Ltac exit_done cxl :=
  repeat match goal with H : (?n ≤ ?k)%nat → _ |- _ => specialize (H ltac:(lia)) end;
  split; constructor; unfold undo_bool, undo_val; cbn in *; intros;
  try match goal with H : (_ ≤ _)%nat |- _ => by (exfalso; clear - H; lia) end;
  repeat match goal with H : cxl = true, J : cxl = true → _ |- _ => specialize (J H) end;
  repeat match goal with H : ?x = _, J : context [if ?x then _ else _] |- _ => rewrite H in J end;
  repeat match goal with H : ?x = _ |- context [if ?x then _ else _] => rewrite H end;
  first [done | by auto | congruence | breflect; congruence].

Lemma dev_unmap_exit k : exit_ok k 0 dev_unmap.
Proof. unfold dev_unmap. exit_cases cxl; exit_done cxl. Qed.

Lemma exit_irq_exit k : exit_ok k 1 exit_irq.
Proof. unfold exit_irq. exit_cases cxl; exit_done cxl. Qed.

Lemma exit_msi_exit k : exit_ok k 2 exit_msi.
Proof. unfold exit_msi. exit_cases cxl; exit_done cxl. Qed.

Lemma exit_readrq_exit k : exit_ok k 3 (exit_readrq k).
Proof. unfold exit_readrq, pcie_set_readrq. exit_cases cxl; exit_done cxl. Qed.

Lemma exit_min_align_exit k : exit_ok k 4 exit_min_align.
Proof. unfold exit_min_align. exit_cases cxl; exit_done cxl. Qed.

Lemma exit_max_seg_exit k : exit_ok k 5 (exit_max_seg k).
Proof. unfold exit_max_seg, dma_set_max_seg_size. exit_cases cxl; exit_done cxl. Qed.

Lemma exit_coherent_exit k : exit_ok k 6 (exit_coherent k).
Proof. unfold exit_coherent, dma_set_coherent_mask. exit_cases cxl; exit_done cxl. Qed.

Lemma exit_dma_mask_exit k : exit_ok k 7 (exit_dma_mask k).
Proof. unfold exit_dma_mask, dma_set_mask. exit_cases cxl; exit_done cxl. Qed.

Lemma exit_master_exit k : exit_ok k 8 exit_master.
Proof. unfold exit_master. exit_cases cxl; exit_done cxl. Qed.

Lemma exit_enable_exit k : exit_ok k 9 exit_enable.
Proof. unfold exit_enable. exit_cases cxl; exit_done cxl. Qed.

Lemma pci_detach_ok cxl k c0 m :
  accepts k c0 → restorable cxl c0 m →
  restorable cxl c0 (pci_detach k m) ∧ exited 10 (pci_detach k m).
Proof.
  intros Ha Hr. assert (exited 0 m) as He by (constructor; lia).
  assert (∀ n f m, exit_ok k n f → restorable cxl c0 m ∧ exited n m →
    restorable cxl c0 (f m) ∧ exited (S n) (f m)) as Hs by (intros ? ? ? Hf []; by apply Hf).
  unfold pci_detach, pci_device_exit.
  apply (Hs 9%nat exit_enable); [apply exit_enable_exit|].
  apply (Hs 8%nat exit_master); [apply exit_master_exit|].
  apply (Hs 7%nat (exit_dma_mask k)); [apply exit_dma_mask_exit|].
  apply (Hs 6%nat (exit_coherent k)); [apply exit_coherent_exit|].
  apply (Hs 5%nat (exit_max_seg k)); [apply exit_max_seg_exit|].
  apply (Hs 4%nat exit_min_align); [apply exit_min_align_exit|].
  apply (Hs 3%nat (exit_readrq k)); [apply exit_readrq_exit|].
  apply (Hs 2%nat exit_msi); [apply exit_msi_exit|].
  apply (Hs 1%nat exit_irq); [apply exit_irq_exit|].
  apply (Hs 0%nat dev_unmap); [apply dev_unmap_exit|].
  by split.
Qed.

Lemma exit_exited k m : exited 10 m → pci_device_exit k m = m.
Proof.
  intros []. unfold pci_device_exit.
  assert (exit_irq m = m) as -> by (unfold exit_irq; by rewrite ex_irq0 by lia).
  assert (exit_msi m = m) as -> by (unfold exit_msi; by rewrite ex_msi0 by lia).
  assert (exit_readrq k m = m) as -> by (unfold exit_readrq; by rewrite ex_readrq0 by lia).
  assert (exit_min_align m = m) as -> by (unfold exit_min_align; by rewrite ex_align0 by lia).
  assert (exit_max_seg k m = m) as -> by (unfold exit_max_seg; by rewrite ex_seg0 by lia).
  assert (exit_coherent k m = m) as -> by (unfold exit_coherent; by rewrite ex_coherent0 by lia).
  assert (exit_dma_mask k m = m) as -> by (unfold exit_dma_mask; by rewrite ex_mask0 by lia).
  assert (exit_master m = m) as -> by (unfold exit_master; by rewrite ex_master0 by lia).
  unfold exit_enable. by rewrite ex_enable0 by lia.
Qed.

Lemma detach_exited k m : exited 10 m → pci_detach k m = m.
Proof.
  intros He. unfold pci_detach, dev_unmap. destruct (ex_map _ _ He) as [Hb Hr]; [lia|].
  rewrite Hb. cbv zeta. rewrite Hr. by apply exit_exited.
Qed.

(** What a driver that shares the function sees of it: in the standalone build the DMA
    parameters belong to this driver and are left as set. *)
Definition foreign_config (cxl : bool) (c : pci_cfg) : pci_cfg :=
  if cxl then c
  else c <| pc_dma_mask := 0 |> <| pc_coherent_dma_mask := 0 |> <| pc_max_seg_size := 0 |>
         <| pc_min_align_mask := 0 |>.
● ● ● ● ● ● ●
Starting with the first line of the data above, copy each line exactly until you reach the line with "first [done |"; include that line as well.

Ltac exit_done cxl :=
  repeat match goal with H : (?n ≤ ?k)%nat → _ |- _ => specialize (H ltac:(lia)) end;
  split; constructor; unfold undo_bool, undo_val; cbn in *; intros;
  try match goal with H : (_ ≤ _)%nat |- _ => by (exfalso; clear - H; lia) end;
  repeat match goal with H : cxl = true, J : cxl = true → _ |- _ => specialize (J H) end;
  repeat match goal with H : ?x = _, J : context [if ?x then _ else _] |- _ => rewrite H in J end;
  repeat match goal with H : ?x = _ |- context [if ?x then _ else _] => rewrite H end;
  first [done | by auto | congruence | breflect; congruence].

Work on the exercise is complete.